▶ **EXERCISE INSTRUCTIONS**
In the listing below, find the line that contains "fn area(p: P)" and the line that contains "let program := parsed". Quote both and every line between them, exactly, and nothing more.

▶ **EXTRACTED INFORMATION**
######

Lemma map_Forall_dict_of {A} (P : ustring → A → Prop) (key : A → ustring) l :
  Forall (λ a, P (key a) a) l → map_Forall P (dict_of key l).
Proof.
  intros H. unfold dict_of. assert (map_Forall P (∅ : gmap ustring A)) as H0 by apply map_Forall_empty.
  revert H0. generalize (∅ : gmap ustring A). induction H as [|a l Ha Hl IH]; intros m Hm; [done|].
  apply IH. by apply map_Forall_insert_2.
Qed.

Lemma clean_add_variants enum owner check : clean enum → ∀ l index m m', clean_variant_table m →
  add_variants enum owner check index m l = Done m' → clean_variant_table m'.
Proof.
  intros He. induction l as [|v l IH]; intros index m m' Hm; cbn [add_variants]; [by intros [= <-]|].
  destruct (_ && _); [done|]. apply IH. by apply map_Forall_put_default.
Qed.

(** A fold whose steps keep an invariant. *)
Lemma outcome_fold_keeps {E A S} (f : S → A → outcome E S) (I : S → Prop) l : (∀ x s s', x ∈ l → I s → f s x = Done s' → I s') →
  ∀ s s', I s → outcome_fold f s l = Done s' → I s'.
Proof.
  induction l as [|x l IH]; intros Hf s s' Hs H; cbn [outcome_fold] in H; [congruence|]. outcome_inv H.
  eapply (IH ltac:(intros; eapply Hf; [by right|done|done])); [|exact H]. by eapply Hf; [left| |].
Qed.

Lemma clean_add_module item ms ms' : clean_import item →
  clean_struct_table ms.1 ∧ clean_enum_table ms.2.1 ∧ clean_variant_table ms.2.2 → add_module ms item = Done ms' →
  clean_struct_table ms'.1 ∧ clean_enum_table ms'.2.1 ∧ clean_variant_table ms'.2.2.
Proof.
  intros (_ & _ & Hstructs & Henums) (H1 & H2 & H3) H. unfold add_module in H. outcome_inv H. outcome_inv H. injection H as <-.
  rewrite Forall_forall in Hstructs. rewrite Forall_forall in Henums. cbn [fst snd]. split.
  - eapply (outcome_fold_keeps add_struct clean_struct_table); [|exact H1|eassumption].
    intros [name o] m m' Hin Hm. unfold add_struct. destruct (conflicts _ _ _); [done|]. intros [= <-].
    apply map_Forall_put_default; [done|]. by apply (Hstructs (name, o)).
  - eapply (outcome_fold_keeps add_enum (λ m, clean_enum_table m.1 ∧ clean_variant_table m.2)); [|exact (conj H2 H3)|eassumption].
    intros [name o] m m' Hin [Hm1 Hm2]. unfold add_enum. destruct (conflicts _ _ _); [done|]. intros Hr. outcome_inv Hr.
    injection Hr as <-. destruct (Henums (name, o) Hin) as [Hn Hv]. split; [by apply map_Forall_put_default|].
    by eapply clean_add_variants.
Qed.

(** The tables of a clean program and its modules. *)
Lemma clean_new_tables program modules T : clean_program program → Forall clean_import modules →
  new_tables program modules = Done T → clean_tables T.
Proof.
  intros (Hf & Hs & He) Hm H. unfold new_tables in H. rewrite Forall_forall in Hm.
  destruct (own_variants (enums program)) as [vs| |] eqn:Ev; [|done..]. cbn in H. outcome_inv H.
  match goal with E : outcome_fold _ _ _ = Done ?r |- _ => rename r into ms, E into Ems end. injection H as <-.
  assert (clean_struct_table ms.1 ∧ clean_enum_table ms.2.1 ∧ clean_variant_table ms.2.2) as (T1 & T2 & T3).
  { eapply (outcome_fold_keeps add_module (λ ms, clean_struct_table ms.1 ∧ clean_enum_table ms.2.1 ∧ clean_variant_table ms.2.2));
      [|split_and!|exact Ems]; cbn [fst snd].
    - intros item m m' Hin. by apply clean_add_module, Hm.
    - apply map_Forall_dict_of, Forall_fmap. exact Hs.
    - apply map_Forall_dict_of, Forall_fmap. eapply Forall_impl; [exact He|]. by intros d [_ Hd].
    - rewrite Forall_forall in He. eapply (outcome_fold_keeps _ clean_variant_table); [|apply map_Forall_empty|exact Ev].
      intros d m m' Hin Hmm. eapply clean_add_variants; [by apply He|done]. }
  split; cbn.
  - intros name f Hl. assert (map_Forall (λ _ f, clean (return_name f)) (dict_of function_name (declarations program))) as Hall.
    { apply map_Forall_dict_of. eapply Forall_impl; [exact Hf|]. by intros g [? _]. }
    by apply (Hall name).
  - intros name d. rewrite lookup_fmap. intros ([o d'] & Hl & ->)%fmap_Some_1. by apply (T1 name (o, d')).
  - intros name d. rewrite lookup_fmap. intros ([o d'] & Hl & ->)%fmap_Some_1. by apply (T2 name (o, d')).
  - intros name v. rewrite lookup_fmap. intros (e & Hl & ->)%fmap_Some_1. by apply (T3 name e).
  - intros alias m Hin. destruct (Hm _ Hin) as (H1 & H2 & H3 & H4). split_and!; [done|done| |]; apply Forall_fmap.
    + eapply Forall_impl; [exact H3|]. by intros d [? _].
    + eapply Forall_impl; [exact H4|]. by intros d [? _].
Qed.

(** C3: A program accepted by [check] whose types - of parameters, returns, fields,
payloads and [let]s, and in the declarations it imports - mention no capability derives
none: no expression of its functions, whatever their nesting, is a member of
[SystemCaps] or a narrowing, and no variable has a capability type, so the report
counts no capability value. *)
Theorem no_ambient_authority url_origin evidence program modules report :
  clean_program program → Forall clean_import modules →
  (∀ key t, evidence !! key = Some t → clean_type (_legacy_item_name (_list_item t))) →
  check url_origin evidence program modules = Done report →
  report_capability_values report = 0.
Proof.
  intros Hp Hm Hev H. unfold check in H. destruct (new_tables program modules) as [T| |] eqn:ET; [|done..]. cbn in H.
  assert (clean_tables T) as HT by by eapply clean_new_tables.
  unfold check_program in H. repeat outcome_inv H.
  match goal with E : sem_each _ _ _ = Done ?r |- _ => destruct r as [[] s]; rename E into Hs end. injection H as <-. cbn.
  assert (derives_none any (sem_each (_check_function T url_origin evidence) (declarations program))) as Hn.
  { apply none_each. destruct Hp as [Hf _]. eapply Forall_impl; [exact Hf|]. intros f (_ & Hp & Hb). by apply none_function. }
  apply Hn in Hs as (_ & -> & _); [done|]. split; cbn; [by intros ? ? ? Hin%elem_of_nil|]. intros n t. by rewrite lookup_empty.
Qed.

(** The witness: a program with a struct, an enum, a loop over a list and a call into a
module. *)
Definition plain_example : NativeProgram := parsed (u "
struct P { x: Int, tags: List }
enum E { A(Int), B }
fn area(p: P) -> Int { return p.x * geo.side(p.x) }
fn main() -> Int {
  let mut p: P = P { x: 1, tags: [] }
  let names: List<String> = [fresh_name(3), fresh_name(4)]
  for name in names { p.x = p.x + name.length() }
  return match A(area(p)) { A(n) => n, B => 0 }
}
fn fresh_name(n: Int) -> String { let name: String = fresh_name(n - 1) return name.trim() }").

Definition plain_modules : list (ustring * imported_module) :=
  let program := parsed (u "fn side(x: Int) -> Int { return x }") in
  [(u "geo", mk_imported (u "geo") (dict_of function_name (declarations program)) [] [])].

######

▶ **ANSWER FOR THE TASK**
fn area(p: P) -> Int { return p.x * geo.side(p.x) }
fn main() -> Int {
  let mut p: P = P { x: 1, tags: [] }
  let names: List<String> = [fresh_name(3), fresh_name(4)]
  for name in names { p.x = p.x + name.length() }
  return match A(area(p)) { A(n) => n, B => 0 }
}
fn fresh_name(n: Int) -> String { let name: String = fresh_name(n - 1) return name.trim() }").

Definition plain_modules : list (ustring * imported_module) :=
  let program := parsed (u "fn side(x: Int) -> Int { return x }") in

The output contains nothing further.